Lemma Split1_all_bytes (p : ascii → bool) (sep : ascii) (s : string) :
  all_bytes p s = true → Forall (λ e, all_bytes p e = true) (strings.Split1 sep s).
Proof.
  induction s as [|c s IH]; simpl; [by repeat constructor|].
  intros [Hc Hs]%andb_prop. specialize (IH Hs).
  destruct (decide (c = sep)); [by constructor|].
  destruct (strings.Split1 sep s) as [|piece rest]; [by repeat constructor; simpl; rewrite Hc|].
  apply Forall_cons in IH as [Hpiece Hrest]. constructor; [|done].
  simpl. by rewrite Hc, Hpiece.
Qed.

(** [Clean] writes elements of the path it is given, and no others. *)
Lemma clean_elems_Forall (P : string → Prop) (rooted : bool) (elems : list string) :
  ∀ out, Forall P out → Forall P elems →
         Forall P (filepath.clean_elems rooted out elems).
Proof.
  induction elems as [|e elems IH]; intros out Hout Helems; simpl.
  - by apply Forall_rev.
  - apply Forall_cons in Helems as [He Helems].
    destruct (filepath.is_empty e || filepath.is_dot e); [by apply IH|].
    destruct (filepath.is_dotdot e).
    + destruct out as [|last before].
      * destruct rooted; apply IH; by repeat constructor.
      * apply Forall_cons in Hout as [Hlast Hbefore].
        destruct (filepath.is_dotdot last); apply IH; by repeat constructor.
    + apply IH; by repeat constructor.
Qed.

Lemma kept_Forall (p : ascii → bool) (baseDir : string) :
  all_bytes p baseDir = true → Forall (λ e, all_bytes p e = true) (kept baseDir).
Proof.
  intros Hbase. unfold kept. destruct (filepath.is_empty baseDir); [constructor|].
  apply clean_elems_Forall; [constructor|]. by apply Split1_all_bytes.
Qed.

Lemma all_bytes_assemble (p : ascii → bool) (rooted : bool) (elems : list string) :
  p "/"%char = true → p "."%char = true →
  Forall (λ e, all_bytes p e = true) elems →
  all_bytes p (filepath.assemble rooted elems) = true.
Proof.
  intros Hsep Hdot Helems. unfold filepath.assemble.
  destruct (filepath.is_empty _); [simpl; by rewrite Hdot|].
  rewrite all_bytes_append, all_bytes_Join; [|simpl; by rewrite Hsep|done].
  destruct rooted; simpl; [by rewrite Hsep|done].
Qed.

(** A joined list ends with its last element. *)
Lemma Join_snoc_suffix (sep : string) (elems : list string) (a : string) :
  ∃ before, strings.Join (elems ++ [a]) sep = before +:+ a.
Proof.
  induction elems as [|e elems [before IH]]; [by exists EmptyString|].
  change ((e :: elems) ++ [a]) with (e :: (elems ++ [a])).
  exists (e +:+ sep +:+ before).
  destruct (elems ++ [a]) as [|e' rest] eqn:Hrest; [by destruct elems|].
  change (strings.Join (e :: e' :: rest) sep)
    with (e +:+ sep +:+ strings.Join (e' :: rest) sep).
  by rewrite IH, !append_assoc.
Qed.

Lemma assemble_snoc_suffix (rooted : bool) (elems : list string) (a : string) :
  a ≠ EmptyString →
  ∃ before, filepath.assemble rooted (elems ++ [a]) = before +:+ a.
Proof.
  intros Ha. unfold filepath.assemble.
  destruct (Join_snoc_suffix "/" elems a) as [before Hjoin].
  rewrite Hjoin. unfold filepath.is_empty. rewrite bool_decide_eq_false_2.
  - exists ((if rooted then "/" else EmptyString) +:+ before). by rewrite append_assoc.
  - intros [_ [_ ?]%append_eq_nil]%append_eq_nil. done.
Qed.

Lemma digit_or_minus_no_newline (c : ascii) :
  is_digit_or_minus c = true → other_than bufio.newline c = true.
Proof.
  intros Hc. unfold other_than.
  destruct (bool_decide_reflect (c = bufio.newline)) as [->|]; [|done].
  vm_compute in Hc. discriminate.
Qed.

- - -

> [EXERCISE INSTRUCTIONS]: Repeat the data in its entirety, exactly as written.

> [EXPECTED ANSWER]:
Lemma Split1_all_bytes (p : ascii → bool) (sep : ascii) (s : string) :
  all_bytes p s = true → Forall (λ e, all_bytes p e = true) (strings.Split1 sep s).
Proof.
  induction s as [|c s IH]; simpl; [by repeat constructor|].
  intros [Hc Hs]%andb_prop. specialize (IH Hs).
  destruct (decide (c = sep)); [by constructor|].
  destruct (strings.Split1 sep s) as [|piece rest]; [by repeat constructor; simpl; rewrite Hc|].
  apply Forall_cons in IH as [Hpiece Hrest]. constructor; [|done].
  simpl. by rewrite Hc, Hpiece.
Qed.

(** [Clean] writes elements of the path it is given, and no others. *)
Lemma clean_elems_Forall (P : string → Prop) (rooted : bool) (elems : list string) :
  ∀ out, Forall P out → Forall P elems →
         Forall P (filepath.clean_elems rooted out elems).
Proof.
  induction elems as [|e elems IH]; intros out Hout Helems; simpl.
  - by apply Forall_rev.
  - apply Forall_cons in Helems as [He Helems].
    destruct (filepath.is_empty e || filepath.is_dot e); [by apply IH|].
    destruct (filepath.is_dotdot e).
    + destruct out as [|last before].
      * destruct rooted; apply IH; by repeat constructor.
      * apply Forall_cons in Hout as [Hlast Hbefore].
        destruct (filepath.is_dotdot last); apply IH; by repeat constructor.
    + apply IH; by repeat constructor.
Qed.

Lemma kept_Forall (p : ascii → bool) (baseDir : string) :
  all_bytes p baseDir = true → Forall (λ e, all_bytes p e = true) (kept baseDir).
Proof.
  intros Hbase. unfold kept. destruct (filepath.is_empty baseDir); [constructor|].
  apply clean_elems_Forall; [constructor|]. by apply Split1_all_bytes.
Qed.

Lemma all_bytes_assemble (p : ascii → bool) (rooted : bool) (elems : list string) :
  p "/"%char = true → p "."%char = true →
  Forall (λ e, all_bytes p e = true) elems →
  all_bytes p (filepath.assemble rooted elems) = true.
Proof.
  intros Hsep Hdot Helems. unfold filepath.assemble.
  destruct (filepath.is_empty _); [simpl; by rewrite Hdot|].
  rewrite all_bytes_append, all_bytes_Join; [|simpl; by rewrite Hsep|done].
  destruct rooted; simpl; [by rewrite Hsep|done].
Qed.

(** A joined list ends with its last element. *)
Lemma Join_snoc_suffix (sep : string) (elems : list string) (a : string) :
  ∃ before, strings.Join (elems ++ [a]) sep = before +:+ a.
Proof.
  induction elems as [|e elems [before IH]]; [by exists EmptyString|].
  change ((e :: elems) ++ [a]) with (e :: (elems ++ [a])).
  exists (e +:+ sep +:+ before).
  destruct (elems ++ [a]) as [|e' rest] eqn:Hrest; [by destruct elems|].
  change (strings.Join (e :: e' :: rest) sep)
    with (e +:+ sep +:+ strings.Join (e' :: rest) sep).
  by rewrite IH, !append_assoc.
Qed.

Lemma assemble_snoc_suffix (rooted : bool) (elems : list string) (a : string) :
  a ≠ EmptyString →
  ∃ before, filepath.assemble rooted (elems ++ [a]) = before +:+ a.
Proof.
  intros Ha. unfold filepath.assemble.
  destruct (Join_snoc_suffix "/" elems a) as [before Hjoin].
  rewrite Hjoin. unfold filepath.is_empty. rewrite bool_decide_eq_false_2.
  - exists ((if rooted then "/" else EmptyString) +:+ before). by rewrite append_assoc.
  - intros [_ [_ ?]%append_eq_nil]%append_eq_nil. done.
Qed.

Lemma digit_or_minus_no_newline (c : ascii) :
  is_digit_or_minus c = true → other_than bufio.newline c = true.
Proof.
  intros Hc. unfold other_than.
  destruct (bool_decide_reflect (c = bufio.newline)) as [->|]; [|done].
  vm_compute in Hc. discriminate.
Qed.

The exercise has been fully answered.